Here is that initial email:
From: Boyett, Laura L.
Sent: Tuesday, March 22, 2011 12:37 PM
Dear MDOL Colleagues,
The hunt for a new Commissioner is taking longer than anticipated but the search continues. However, the work of the Department of Labor is important, critically needed and cannot be put on hold until a new leader is found. When a new Commissioner is appointed, he or she will find a vibrant, progressive agency; staffed by people committed to delivering quality services to the citizens and businesses of Maine. I am confident of this because it is what I see when I come into the office every day and I am proud to be part of such an outstanding organization.
Maine has just come through one of the most difficult economic crisis in almost 75 years and we still face significant challenges as we recover. The Maine Department of Labor can play a pivotal role in this process. For the Maine economy to thrive, we need strong businesses and skilled workers. They are two sides of the same coin and neither can succeed without the other. The Department of Labor serves both constituencies. We assist businesses in navigating the complexities of the regulations they must operate in, help them to set up safe environments for their workers and connect them with workers possessing the skills needed for their businesses to succeed and grow. We help and support workers through the difficulties of unexpected job loss, connect them to new jobs and provide them with the skills needed to achieve their career goals and succeed in the marketplace. We bring workers and businesses together to build a strongMaine economy.
This is our charge and our vision for moving forward. The important work of this agency is not on hold or in limbo pending the appointment of a new Commissioner and I, along with the Acting Bureau Directors, are committed to leading us forward in this direction.
We have received feedback that the administration building is not perceived as equally receptive to both businesses and workers - primarily because of the nature of the mural in the lobby and the names of our conference rooms. Whether or not the perception is valid is not really at issue and therefore, not open to debate. If either of our two constituencies perceives that they are not welcome in our administration building and this translates to a belief that their needs will not be heard or met by this department, then it presents a barrier to achieving our mission.
I will be seeking a new home for the mural and we will be renaming the conference rooms in our administrative office at Commerce Drive in Augusta. However, I'd like your help in coming up with new names for the conference rooms. I'm holding a 'renaming contest' and will select from your suggestions. The names can be places, concepts or things but should not reflect a bias toward either business or workers - the names should feel welcoming to both. Although arguments can be made that some of the existing names do not reflect any bias, to keep things simple, we are going to make a clean sweep across the board and change all. Therefore, we need naming suggestions for 8 conference rooms. Send your suggestions to Neena Quirion by close of business on April 5th. There will be a small prize for the successful author or authors so put on your thinking caps!
As I hear news on the Commissioner search I will pass it on to you. In the meantime, businesses and workers are counting on us to help them during challenging times and after 17 years of working with you at MDOL, I know I can count on all of you to continue to do just that.

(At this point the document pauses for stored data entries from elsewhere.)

(** * uv-metrics: reporters and readers over memory, file and relational stores

    A shallow embedding of

      - [uv/reporter/store.py]  (LambdaReporter, MemoryReporter),
      - [uv/fs/reader.py]       (FSReader),
      - [uv/sql/reporter.py]    (SQLReporter, SQLReader),

    followed by the properties of the read/write contract that these
    backends are expected to satisfy.

    Python objects that are mutated in place (the backing dict of the memory
    reporter, the rows of the sqlite store, the files of a filesystem) are
    threaded explicitly: a method that writes takes the state and returns the
    new one, a method that only reads takes the state.  A method that can
    raise returns a [result]. *)

From Stdlib Require Import ZArith.
From Stdlib.Strings Require Import Byte.
From Stdlib.Floats Require Import SpecFloat.
From stdpp Require Import base option strings list gmap sorting.

Local Open Scope Z_scope.
Local Open Scope string_scope.
Local Open Scope list_scope.

(** ** Python runtime: exceptions and results *)

Inductive exn : Type :=
| Exception (msg : string)
| ValueError (msg : string)
| RecursionError
| ResourceNotFound (path : string)
| UnicodeDecodeError
| JSONDecodeError
| OverflowError
| OperationalError (msg : string).

Inductive result (A : Type) : Type :=
| Return (a : A)
| Raise (e : exn).
Arguments Return {A} a.
Arguments Raise {A} e.

#[global] Instance result_ret : MRet result := λ A a, Return a.
#[global] Instance result_bind : MBind result := λ A B k r,
  match r with
  | Return a => k a
  | Raise e => Raise e
  end.

#[global] Instance exn_eq_dec : EqDecision exn.
Proof. solve_decision. Defined.

#[global] Instance result_eq_dec {A} `{EqDecision A} : EqDecision (result A).
Proof. solve_decision. Defined.

(** A list comprehension whose body may raise: the first exception aborts it. *)
Fixpoint comprehension {A B} (f : A → result B) (l : list A) : result (list B) :=
  match l with
  | [] => Return []
  | x :: l' => y ← f x; ys ← comprehension f l'; Return (y :: ys)
  end.

(** A [for] loop over a list whose body updates a state and may raise. *)
Fixpoint for_each {A S} (body : A → S → result S) (l : list A) (s : S) : result S :=
  match l with
  | [] => Return s
  | x :: l' => s' ← body x s; for_each body l' s'
  end.

(** ** [uv/types.py]: keys and metric values

    [t.Metric] is [Any] in the source; the values that flow through the
    reporters are JSON-compatible Python values.  A [dict] is kept as the list
    of its items, in insertion order. *)

Module t.

Abbreviation MetricKey := string (only parsing).

#[warnings="-register-all"] Inductive Metric : Type :=
| PyNone
| PyBool (b : bool)
| PyInt (n : Z)
| PyFloat (x : spec_float)
| PyStr (s : string)
| PyList (l : list Metric)
| PyDict (d : list (string * Metric)).

End t.

#[global] Instance spec_float_eq_dec : EqDecision spec_float.
Proof. solve_decision. Defined.

Fixpoint Metric_eq_dec (x y : t.Metric) {struct x} : Decision (x = y).
Proof.
  refine
    (match x, y with
     | t.PyNone, t.PyNone => left eq_refl
     | t.PyBool a, t.PyBool b => cast_if (decide (a = b))
     | t.PyInt a, t.PyInt b => cast_if (decide (a = b))
     | t.PyFloat a, t.PyFloat b => cast_if (decide (a = b))
     | t.PyStr a, t.PyStr b => cast_if (decide (a = b))
     | t.PyList a, t.PyList b =>
         cast_if ((fix go (l1 l2 : list t.Metric) {struct l1} : Decision (l1 = l2) :=
                     match l1, l2 with
                     | [], [] => left eq_refl
                     | u :: l1', v :: l2' =>
                         cast_if_and (Metric_eq_dec u v) (go l1' l2')
                     | _, _ => right _
                     end) a b)
     | t.PyDict a, t.PyDict b =>
         cast_if ((fix go (l1 l2 : list (string * t.Metric)) {struct l1}
                   : Decision (l1 = l2) :=
                     match l1, l2 with
                     | [], [] => left eq_refl
                     | (j, u) :: l1', (k, v) :: l2' =>
                         cast_if_and3 (decide (j = k)) (Metric_eq_dec u v) (go l1' l2')
                     | _, _ => right _
                     end) a b)
     | _, _ => right _
     end); clear Metric_eq_dec; try clear go; congruence.
Defined.

#[global] Instance Metric_eq : EqDecision t.Metric := Metric_eq_dec.

(** ** Python built-ins used by the readers *)

#[global] Instance byte_eq_dec : EqDecision byte := Byte.byte_eq_dec.

Definition LF : byte := x0a.
Definition CR : byte := x0d.

(** [bytes.splitlines()]: a line ends at LF, CR or CR LF; the terminators are
    dropped, and no empty line is produced after the last terminator. *)
Fixpoint splitlines (bs : list byte) : list (list byte) :=
  match bs with
  | [] => []
  | b :: rest =>
      if decide (b = LF) then [] :: splitlines rest
      else if decide (b = CR) then
        match rest with
        | c :: rest' =>
            if decide (c = LF) then [] :: splitlines rest'
            else [] :: splitlines rest
        | [] => [[]]
        end
      else
        match splitlines rest with
        | [] => [[b]]
        | line :: lines => (b :: line) :: lines
        end
  end.

(** A line without a terminator in it. *)
Definition terminator_free (line : list byte) : Prop :=
  (LF ∉ line) ∧ (CR ∉ line).

(** [itertools.groupby(iterable, key)]: one group per maximal run of
    consecutive elements with the same key, in order. *)
Fixpoint groupby {A K} `{EqDecision K} (key : A → K) (l : list A)
  : list (K * list A) :=
  match l with
  | [] => []
  | x :: l' =>
      match groupby key l' with
      | (k, g) :: groups =>
          if decide (key x = k) then (k, x :: g) :: groups
          else (key x, [x]) :: (k, g) :: groups
      | [] => [(key x, [x])]
      end
  end.

(** [{k: f(group) for k, group in items}]: items are stored left to right, so
    a later item with the same key replaces an earlier one. *)
Definition dict_comprehension {A B} (f : A → B) (items : list (string * A))
  : gmap string B :=
  foldl (λ d kg, <[kg.1 := f kg.2]> d) ∅ items.

(** ** [uv/reporter/base.py]: the defaults every reporter inherits *)

Module AbstractReporter.
Section defaults.
Context {S : Type}.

Laura Boyett, Acting Commissioner
Maine Department of Labor
At first, it was reported that "an anonymous fax" sent to his office was what caused him to make the decision to remove the mural.
After some pressure, LePage's office finally released the supposed "fax". It was quickly noticed that the "fax" had no date or time stamp nor phone number sent- all of which would normally be on a fax. Adrienne Bennett, LePage's spokesperson, dismissed this astute observation and revised the document to instead be a letter received by their office.
A CYA story that fooled no one in Maine, including one person who commented the following observation on Dirigo Blue, hinting that the LePage administration created the supposed document themselves quickly, to "hush up" the press:
If you look in the upper left area of the letter, there is something else on the paper.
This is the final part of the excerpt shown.